[Stored data]
--- --- ---

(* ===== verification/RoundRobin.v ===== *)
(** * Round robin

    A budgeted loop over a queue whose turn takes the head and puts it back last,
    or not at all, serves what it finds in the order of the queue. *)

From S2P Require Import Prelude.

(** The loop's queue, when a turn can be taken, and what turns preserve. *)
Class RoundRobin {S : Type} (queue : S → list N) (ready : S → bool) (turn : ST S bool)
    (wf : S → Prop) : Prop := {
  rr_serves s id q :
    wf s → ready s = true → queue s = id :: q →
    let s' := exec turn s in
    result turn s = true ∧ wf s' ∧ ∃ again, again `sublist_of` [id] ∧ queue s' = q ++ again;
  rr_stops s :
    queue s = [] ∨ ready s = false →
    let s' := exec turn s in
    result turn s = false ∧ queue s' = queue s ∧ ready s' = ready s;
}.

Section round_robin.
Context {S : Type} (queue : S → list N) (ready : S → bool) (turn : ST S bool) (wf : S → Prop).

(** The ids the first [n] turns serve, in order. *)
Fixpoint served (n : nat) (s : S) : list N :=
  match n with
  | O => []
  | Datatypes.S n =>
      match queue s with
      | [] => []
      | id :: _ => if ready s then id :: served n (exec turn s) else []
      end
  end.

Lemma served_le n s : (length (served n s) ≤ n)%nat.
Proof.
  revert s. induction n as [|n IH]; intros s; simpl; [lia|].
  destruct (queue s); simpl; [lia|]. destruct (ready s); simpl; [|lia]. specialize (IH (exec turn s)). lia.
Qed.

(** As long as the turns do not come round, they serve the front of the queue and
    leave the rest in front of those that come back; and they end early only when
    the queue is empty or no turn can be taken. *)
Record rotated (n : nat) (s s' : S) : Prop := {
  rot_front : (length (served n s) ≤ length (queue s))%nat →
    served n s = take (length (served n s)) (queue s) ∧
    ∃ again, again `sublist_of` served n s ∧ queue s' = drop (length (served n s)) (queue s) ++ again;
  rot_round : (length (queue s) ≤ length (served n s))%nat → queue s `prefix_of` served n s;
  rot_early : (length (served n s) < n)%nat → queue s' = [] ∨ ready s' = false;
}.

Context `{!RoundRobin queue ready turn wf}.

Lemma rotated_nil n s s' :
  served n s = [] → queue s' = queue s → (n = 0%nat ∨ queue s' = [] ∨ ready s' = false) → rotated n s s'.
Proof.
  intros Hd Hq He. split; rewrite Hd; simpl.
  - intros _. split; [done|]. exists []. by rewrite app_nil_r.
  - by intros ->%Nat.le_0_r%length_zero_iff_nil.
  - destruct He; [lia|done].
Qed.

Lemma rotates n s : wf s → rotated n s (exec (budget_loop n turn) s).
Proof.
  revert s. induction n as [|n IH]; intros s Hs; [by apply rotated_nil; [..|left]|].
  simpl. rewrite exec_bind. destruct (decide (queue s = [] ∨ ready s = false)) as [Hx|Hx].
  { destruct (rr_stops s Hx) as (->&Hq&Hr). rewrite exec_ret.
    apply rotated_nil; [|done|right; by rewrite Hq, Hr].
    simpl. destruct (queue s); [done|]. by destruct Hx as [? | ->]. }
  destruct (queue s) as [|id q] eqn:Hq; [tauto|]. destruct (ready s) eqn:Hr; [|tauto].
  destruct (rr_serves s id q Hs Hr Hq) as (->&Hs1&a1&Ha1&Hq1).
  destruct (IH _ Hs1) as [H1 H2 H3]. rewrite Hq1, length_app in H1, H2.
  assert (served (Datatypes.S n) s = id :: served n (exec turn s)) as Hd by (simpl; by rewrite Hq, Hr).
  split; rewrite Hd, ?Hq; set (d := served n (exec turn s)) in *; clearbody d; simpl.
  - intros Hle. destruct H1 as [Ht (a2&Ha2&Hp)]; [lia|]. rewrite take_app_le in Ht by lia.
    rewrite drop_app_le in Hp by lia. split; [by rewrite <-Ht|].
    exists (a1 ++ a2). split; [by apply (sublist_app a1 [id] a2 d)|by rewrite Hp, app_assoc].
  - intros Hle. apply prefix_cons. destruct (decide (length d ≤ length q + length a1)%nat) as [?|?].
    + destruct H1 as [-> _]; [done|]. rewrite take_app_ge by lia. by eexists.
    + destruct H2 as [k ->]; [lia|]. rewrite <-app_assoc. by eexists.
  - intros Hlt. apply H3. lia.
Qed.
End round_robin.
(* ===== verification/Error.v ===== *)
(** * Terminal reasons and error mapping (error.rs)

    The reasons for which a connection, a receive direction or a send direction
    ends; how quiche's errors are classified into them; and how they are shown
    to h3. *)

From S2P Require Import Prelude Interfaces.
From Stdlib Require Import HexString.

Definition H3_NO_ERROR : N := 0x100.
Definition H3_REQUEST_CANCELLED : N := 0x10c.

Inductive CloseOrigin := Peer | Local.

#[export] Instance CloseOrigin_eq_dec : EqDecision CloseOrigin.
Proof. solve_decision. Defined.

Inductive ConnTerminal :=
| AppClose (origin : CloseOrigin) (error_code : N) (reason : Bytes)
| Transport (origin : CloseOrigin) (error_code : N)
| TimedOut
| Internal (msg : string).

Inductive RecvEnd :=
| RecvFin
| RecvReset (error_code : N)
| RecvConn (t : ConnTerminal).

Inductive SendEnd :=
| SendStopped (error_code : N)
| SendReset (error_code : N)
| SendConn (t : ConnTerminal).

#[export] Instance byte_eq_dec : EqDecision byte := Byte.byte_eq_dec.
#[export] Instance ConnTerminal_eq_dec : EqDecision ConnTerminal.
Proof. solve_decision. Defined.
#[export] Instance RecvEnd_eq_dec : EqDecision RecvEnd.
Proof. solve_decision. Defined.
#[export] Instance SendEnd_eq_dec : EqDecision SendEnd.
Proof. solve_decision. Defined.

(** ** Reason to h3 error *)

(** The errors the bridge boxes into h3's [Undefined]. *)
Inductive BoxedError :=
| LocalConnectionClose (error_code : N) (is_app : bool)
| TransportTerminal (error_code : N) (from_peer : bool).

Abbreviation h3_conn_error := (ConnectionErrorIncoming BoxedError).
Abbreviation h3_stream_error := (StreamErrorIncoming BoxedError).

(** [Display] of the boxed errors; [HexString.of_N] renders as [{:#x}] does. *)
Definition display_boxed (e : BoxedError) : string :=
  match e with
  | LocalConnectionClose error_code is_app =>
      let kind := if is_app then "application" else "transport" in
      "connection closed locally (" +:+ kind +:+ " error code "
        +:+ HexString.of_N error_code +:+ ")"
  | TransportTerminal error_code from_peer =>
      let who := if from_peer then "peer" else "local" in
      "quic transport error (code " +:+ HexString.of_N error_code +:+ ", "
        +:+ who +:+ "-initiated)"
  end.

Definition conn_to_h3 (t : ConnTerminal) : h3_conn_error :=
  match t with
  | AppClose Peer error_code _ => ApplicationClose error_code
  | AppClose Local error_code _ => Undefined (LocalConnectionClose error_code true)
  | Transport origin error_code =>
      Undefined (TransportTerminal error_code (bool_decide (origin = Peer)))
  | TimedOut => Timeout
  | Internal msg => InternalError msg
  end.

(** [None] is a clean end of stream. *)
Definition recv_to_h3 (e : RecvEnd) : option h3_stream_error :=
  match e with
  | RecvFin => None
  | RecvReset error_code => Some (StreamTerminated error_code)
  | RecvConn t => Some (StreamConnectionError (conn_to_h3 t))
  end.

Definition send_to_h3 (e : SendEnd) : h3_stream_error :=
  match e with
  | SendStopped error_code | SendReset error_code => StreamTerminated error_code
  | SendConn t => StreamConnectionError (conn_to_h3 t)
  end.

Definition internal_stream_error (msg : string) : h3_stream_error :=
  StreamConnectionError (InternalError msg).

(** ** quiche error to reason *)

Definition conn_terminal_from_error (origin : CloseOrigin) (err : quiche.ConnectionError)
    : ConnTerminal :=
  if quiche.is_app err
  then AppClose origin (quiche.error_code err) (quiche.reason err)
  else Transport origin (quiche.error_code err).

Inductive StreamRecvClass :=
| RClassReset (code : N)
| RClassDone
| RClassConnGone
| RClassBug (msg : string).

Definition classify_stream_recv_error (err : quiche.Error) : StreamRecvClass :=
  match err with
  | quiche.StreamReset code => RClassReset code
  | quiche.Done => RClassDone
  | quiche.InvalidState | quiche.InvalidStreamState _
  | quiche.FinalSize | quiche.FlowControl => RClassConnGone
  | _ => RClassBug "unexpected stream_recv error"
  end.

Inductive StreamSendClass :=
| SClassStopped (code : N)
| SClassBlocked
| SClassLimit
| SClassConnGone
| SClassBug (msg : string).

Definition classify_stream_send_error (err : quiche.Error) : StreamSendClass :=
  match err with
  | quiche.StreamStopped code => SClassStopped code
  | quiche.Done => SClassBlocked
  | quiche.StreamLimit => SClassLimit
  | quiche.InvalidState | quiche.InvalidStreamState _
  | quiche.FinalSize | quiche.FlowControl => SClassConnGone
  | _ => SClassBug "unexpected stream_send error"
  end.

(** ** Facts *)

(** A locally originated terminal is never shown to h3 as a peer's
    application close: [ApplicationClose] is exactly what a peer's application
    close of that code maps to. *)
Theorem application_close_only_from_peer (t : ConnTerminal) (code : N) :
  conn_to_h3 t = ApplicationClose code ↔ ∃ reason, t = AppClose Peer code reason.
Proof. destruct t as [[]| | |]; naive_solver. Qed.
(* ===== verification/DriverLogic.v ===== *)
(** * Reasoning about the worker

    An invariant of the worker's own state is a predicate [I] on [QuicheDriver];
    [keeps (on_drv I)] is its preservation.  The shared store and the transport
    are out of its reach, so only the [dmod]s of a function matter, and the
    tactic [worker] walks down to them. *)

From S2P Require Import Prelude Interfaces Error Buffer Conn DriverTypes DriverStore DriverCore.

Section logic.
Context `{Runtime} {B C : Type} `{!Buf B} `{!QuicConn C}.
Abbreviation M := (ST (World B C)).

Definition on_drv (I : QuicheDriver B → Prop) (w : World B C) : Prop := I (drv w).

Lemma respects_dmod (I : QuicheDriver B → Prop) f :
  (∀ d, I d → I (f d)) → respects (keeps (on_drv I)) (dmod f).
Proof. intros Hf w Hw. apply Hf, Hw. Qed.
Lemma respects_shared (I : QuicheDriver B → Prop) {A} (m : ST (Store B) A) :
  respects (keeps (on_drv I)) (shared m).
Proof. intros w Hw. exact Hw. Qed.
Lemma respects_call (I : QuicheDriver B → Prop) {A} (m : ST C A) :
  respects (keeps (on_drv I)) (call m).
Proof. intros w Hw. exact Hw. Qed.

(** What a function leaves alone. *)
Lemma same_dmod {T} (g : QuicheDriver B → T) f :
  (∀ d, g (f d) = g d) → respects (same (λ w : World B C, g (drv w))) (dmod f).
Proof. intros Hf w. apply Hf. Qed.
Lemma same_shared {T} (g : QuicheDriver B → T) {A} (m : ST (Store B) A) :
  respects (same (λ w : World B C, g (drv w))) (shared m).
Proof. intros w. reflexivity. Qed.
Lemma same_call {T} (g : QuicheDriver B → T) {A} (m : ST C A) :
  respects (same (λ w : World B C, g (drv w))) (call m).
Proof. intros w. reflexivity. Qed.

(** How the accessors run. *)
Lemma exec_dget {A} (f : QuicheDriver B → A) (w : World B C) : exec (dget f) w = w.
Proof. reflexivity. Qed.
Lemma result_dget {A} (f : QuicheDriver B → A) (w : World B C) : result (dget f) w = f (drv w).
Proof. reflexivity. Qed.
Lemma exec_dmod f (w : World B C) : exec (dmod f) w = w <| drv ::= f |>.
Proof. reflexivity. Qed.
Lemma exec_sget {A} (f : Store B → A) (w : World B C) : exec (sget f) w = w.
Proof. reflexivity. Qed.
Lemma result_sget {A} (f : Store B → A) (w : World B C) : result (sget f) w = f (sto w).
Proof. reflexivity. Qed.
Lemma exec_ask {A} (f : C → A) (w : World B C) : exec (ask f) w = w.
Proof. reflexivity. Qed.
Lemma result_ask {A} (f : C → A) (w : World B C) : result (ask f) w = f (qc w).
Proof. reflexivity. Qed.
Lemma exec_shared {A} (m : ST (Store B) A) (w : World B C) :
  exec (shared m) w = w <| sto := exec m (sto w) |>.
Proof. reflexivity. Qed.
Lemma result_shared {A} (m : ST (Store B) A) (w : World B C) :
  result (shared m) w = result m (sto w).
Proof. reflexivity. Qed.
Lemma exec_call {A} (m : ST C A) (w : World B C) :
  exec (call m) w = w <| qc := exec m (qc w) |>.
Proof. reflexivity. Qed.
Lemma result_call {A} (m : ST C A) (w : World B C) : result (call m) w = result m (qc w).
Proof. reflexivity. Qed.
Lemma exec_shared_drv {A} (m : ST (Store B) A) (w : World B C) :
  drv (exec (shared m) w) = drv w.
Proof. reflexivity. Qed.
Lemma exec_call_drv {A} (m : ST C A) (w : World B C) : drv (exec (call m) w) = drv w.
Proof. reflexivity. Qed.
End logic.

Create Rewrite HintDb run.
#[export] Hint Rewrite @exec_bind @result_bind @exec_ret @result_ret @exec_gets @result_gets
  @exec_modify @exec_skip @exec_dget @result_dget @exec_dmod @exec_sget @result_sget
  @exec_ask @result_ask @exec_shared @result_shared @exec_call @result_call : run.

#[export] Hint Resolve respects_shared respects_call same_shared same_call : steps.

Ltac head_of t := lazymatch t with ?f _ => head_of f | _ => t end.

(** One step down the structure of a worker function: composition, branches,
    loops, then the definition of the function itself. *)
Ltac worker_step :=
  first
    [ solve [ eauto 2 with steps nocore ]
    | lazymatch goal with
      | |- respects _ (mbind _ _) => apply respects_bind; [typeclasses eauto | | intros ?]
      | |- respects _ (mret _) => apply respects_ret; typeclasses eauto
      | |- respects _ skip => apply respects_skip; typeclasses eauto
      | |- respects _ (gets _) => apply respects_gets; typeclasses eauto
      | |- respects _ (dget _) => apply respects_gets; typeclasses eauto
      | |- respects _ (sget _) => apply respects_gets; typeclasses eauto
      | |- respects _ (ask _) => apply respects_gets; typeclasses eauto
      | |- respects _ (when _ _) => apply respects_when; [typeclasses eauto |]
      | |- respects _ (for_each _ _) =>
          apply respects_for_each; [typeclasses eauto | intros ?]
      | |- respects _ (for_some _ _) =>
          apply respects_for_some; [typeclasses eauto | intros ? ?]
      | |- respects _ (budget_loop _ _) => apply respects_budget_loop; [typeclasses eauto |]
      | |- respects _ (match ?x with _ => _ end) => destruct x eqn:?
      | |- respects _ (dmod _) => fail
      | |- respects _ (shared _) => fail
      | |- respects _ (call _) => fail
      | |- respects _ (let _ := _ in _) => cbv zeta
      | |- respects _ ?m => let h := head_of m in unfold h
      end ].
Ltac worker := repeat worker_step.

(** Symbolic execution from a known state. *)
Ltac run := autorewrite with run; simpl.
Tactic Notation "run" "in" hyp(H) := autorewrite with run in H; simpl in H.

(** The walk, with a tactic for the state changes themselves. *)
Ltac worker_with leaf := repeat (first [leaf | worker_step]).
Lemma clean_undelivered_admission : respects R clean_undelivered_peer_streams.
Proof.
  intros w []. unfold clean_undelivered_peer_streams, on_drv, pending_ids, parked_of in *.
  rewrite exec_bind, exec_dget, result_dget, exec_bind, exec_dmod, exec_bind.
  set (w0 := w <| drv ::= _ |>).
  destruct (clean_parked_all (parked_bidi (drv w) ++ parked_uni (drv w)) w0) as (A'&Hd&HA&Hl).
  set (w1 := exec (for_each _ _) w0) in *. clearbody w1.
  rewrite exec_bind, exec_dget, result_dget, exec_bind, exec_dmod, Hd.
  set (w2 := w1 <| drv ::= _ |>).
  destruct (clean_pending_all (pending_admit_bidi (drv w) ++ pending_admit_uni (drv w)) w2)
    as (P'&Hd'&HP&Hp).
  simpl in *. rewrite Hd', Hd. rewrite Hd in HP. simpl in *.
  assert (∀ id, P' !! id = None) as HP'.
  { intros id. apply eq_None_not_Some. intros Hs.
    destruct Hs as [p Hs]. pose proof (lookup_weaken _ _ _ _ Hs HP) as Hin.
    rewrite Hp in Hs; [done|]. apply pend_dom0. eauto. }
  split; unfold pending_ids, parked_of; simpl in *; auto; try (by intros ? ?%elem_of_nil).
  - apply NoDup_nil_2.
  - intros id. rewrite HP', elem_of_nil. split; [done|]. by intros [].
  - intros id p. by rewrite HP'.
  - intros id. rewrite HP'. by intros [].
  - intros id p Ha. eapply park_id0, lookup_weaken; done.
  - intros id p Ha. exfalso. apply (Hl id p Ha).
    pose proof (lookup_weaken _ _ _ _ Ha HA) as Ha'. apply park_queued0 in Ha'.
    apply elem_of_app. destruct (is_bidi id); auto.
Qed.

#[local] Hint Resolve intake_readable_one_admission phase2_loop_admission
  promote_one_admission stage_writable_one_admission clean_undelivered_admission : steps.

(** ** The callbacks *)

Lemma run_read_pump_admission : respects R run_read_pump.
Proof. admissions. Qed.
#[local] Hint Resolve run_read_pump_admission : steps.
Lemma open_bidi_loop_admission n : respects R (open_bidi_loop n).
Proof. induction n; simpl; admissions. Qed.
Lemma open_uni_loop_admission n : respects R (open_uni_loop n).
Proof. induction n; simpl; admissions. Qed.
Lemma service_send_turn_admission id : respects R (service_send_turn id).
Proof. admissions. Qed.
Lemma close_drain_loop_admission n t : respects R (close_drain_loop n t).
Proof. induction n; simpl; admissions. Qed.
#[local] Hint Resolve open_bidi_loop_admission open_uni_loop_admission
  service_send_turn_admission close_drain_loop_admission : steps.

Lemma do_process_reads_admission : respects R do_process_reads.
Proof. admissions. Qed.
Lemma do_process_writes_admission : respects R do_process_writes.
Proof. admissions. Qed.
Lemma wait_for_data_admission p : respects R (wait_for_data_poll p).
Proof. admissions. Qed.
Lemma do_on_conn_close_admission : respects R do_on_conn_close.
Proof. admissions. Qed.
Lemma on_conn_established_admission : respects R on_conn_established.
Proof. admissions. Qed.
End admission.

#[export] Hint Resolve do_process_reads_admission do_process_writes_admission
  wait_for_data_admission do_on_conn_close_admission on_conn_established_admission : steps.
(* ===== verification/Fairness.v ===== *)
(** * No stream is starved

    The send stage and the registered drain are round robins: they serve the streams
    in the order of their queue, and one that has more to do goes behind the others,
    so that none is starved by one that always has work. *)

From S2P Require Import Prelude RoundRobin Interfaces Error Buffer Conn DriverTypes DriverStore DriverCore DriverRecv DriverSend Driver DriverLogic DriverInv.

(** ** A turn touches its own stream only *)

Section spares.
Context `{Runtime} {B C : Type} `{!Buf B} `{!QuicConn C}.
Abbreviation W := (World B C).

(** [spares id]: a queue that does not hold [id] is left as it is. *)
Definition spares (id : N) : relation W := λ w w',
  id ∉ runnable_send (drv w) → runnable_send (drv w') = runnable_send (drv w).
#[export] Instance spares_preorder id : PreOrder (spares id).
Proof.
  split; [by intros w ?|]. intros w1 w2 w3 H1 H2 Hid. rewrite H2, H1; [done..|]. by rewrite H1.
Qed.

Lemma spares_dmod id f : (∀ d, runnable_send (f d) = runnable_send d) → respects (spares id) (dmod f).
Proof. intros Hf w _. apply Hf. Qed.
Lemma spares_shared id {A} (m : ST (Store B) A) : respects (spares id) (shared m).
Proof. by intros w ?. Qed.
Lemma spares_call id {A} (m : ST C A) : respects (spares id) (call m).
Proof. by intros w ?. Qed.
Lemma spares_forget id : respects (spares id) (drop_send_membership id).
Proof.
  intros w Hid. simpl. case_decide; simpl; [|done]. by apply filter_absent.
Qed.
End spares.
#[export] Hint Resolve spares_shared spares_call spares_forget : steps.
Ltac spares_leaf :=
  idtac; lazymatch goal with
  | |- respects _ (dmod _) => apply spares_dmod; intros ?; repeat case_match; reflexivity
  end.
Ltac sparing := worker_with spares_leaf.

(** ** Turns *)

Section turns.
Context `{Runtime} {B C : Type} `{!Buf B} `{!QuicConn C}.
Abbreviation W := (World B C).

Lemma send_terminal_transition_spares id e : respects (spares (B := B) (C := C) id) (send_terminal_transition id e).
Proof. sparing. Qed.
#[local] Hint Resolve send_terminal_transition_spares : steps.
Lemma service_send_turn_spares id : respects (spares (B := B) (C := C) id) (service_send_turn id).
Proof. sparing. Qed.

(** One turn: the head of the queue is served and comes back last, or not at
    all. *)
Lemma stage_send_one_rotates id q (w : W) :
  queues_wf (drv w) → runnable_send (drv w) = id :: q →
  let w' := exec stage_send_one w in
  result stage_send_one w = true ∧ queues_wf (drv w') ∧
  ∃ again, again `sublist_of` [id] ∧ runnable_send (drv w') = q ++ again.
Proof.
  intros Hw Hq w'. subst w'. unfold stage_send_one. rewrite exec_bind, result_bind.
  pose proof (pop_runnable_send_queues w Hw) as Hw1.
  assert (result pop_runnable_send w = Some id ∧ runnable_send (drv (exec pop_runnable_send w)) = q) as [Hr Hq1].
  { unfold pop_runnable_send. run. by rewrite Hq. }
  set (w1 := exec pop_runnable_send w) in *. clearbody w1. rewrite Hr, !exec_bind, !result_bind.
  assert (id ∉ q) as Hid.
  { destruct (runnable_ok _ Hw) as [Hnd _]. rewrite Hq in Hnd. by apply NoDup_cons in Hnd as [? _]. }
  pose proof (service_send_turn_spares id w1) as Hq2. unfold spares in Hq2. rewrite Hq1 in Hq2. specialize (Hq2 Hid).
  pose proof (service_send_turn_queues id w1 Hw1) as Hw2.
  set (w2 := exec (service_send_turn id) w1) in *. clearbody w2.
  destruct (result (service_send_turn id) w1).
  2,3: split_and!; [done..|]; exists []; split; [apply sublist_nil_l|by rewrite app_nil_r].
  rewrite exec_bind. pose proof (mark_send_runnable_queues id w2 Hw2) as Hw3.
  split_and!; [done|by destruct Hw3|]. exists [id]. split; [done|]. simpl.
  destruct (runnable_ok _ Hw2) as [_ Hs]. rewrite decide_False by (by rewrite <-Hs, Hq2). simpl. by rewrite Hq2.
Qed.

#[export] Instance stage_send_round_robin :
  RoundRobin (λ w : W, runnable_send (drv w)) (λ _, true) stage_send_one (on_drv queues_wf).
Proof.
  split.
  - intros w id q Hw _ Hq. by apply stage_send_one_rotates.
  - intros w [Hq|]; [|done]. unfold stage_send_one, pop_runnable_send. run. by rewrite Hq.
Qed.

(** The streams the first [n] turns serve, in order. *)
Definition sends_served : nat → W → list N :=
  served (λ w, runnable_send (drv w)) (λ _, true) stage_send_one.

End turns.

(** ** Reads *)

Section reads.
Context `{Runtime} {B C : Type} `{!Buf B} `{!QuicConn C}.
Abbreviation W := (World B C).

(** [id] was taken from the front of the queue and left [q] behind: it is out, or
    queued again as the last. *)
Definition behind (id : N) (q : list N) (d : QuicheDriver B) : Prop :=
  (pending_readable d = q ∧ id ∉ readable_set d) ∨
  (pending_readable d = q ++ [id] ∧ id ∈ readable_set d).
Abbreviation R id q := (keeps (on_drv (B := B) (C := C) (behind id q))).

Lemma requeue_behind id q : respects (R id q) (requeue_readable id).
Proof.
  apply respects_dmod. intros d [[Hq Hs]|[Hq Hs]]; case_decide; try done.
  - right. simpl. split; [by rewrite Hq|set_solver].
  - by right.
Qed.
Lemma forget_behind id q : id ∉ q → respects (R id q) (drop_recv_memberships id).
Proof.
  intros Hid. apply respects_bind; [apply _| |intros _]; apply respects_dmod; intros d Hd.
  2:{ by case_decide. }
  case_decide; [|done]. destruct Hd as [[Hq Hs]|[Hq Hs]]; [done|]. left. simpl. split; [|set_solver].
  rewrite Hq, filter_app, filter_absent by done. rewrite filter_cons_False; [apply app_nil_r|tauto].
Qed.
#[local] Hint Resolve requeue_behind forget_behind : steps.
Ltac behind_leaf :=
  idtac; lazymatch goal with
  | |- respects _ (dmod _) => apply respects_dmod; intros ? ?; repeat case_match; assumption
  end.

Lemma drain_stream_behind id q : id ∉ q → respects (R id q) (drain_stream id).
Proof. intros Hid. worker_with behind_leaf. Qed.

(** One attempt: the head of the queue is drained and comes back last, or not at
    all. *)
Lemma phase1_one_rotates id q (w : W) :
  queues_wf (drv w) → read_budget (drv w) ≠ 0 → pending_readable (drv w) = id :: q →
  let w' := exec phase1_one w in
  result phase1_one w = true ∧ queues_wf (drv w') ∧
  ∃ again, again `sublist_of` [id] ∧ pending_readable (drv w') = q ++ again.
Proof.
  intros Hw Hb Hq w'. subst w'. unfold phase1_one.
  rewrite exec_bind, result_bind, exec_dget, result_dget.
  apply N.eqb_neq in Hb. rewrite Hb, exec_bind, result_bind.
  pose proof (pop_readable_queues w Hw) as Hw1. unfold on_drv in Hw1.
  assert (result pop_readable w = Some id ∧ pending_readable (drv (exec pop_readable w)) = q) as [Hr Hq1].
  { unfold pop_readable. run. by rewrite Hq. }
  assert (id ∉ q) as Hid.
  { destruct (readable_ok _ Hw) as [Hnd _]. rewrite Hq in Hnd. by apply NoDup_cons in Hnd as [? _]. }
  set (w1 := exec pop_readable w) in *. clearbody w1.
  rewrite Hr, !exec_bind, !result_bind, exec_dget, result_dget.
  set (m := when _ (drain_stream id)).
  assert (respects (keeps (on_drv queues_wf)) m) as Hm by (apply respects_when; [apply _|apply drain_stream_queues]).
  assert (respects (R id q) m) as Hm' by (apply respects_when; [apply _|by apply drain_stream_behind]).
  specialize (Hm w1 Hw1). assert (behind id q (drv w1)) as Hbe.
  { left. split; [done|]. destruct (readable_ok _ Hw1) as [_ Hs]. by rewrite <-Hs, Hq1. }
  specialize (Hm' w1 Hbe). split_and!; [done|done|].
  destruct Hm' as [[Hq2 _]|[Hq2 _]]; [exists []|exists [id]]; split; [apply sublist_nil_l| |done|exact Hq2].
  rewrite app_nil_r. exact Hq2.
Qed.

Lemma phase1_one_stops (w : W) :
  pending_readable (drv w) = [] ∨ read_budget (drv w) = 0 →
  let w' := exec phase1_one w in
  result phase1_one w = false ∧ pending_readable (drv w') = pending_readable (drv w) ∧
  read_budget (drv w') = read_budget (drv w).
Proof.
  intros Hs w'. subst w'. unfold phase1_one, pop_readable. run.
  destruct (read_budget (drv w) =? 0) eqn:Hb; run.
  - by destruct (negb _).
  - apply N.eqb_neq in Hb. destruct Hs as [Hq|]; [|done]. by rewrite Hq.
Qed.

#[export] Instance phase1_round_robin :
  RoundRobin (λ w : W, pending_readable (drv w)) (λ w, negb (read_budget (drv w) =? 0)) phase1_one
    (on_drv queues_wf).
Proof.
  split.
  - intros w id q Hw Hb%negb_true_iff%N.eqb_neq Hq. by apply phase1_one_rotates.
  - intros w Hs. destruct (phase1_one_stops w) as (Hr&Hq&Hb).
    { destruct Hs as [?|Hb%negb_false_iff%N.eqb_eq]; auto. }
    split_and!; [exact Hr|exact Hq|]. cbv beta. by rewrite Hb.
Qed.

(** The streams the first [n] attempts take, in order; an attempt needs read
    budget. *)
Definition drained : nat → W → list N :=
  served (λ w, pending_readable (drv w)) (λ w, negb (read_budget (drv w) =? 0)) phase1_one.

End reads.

--- --- ---

• Exercise instructions
Copy the entries above exactly, but only from the line holding "Lemma wait_for_data_admission p" through the line holding "#[export] Hint Resolve do_process_reads_admission", both included.

• Result for this exercise
Lemma wait_for_data_admission p : respects R (wait_for_data_poll p).
Proof. admissions. Qed.
Lemma do_on_conn_close_admission : respects R do_on_conn_close.
Proof. admissions. Qed.
Lemma on_conn_established_admission : respects R on_conn_established.
Proof. admissions. Qed.
End admission.

#[export] Hint Resolve do_process_reads_admission do_process_writes_admission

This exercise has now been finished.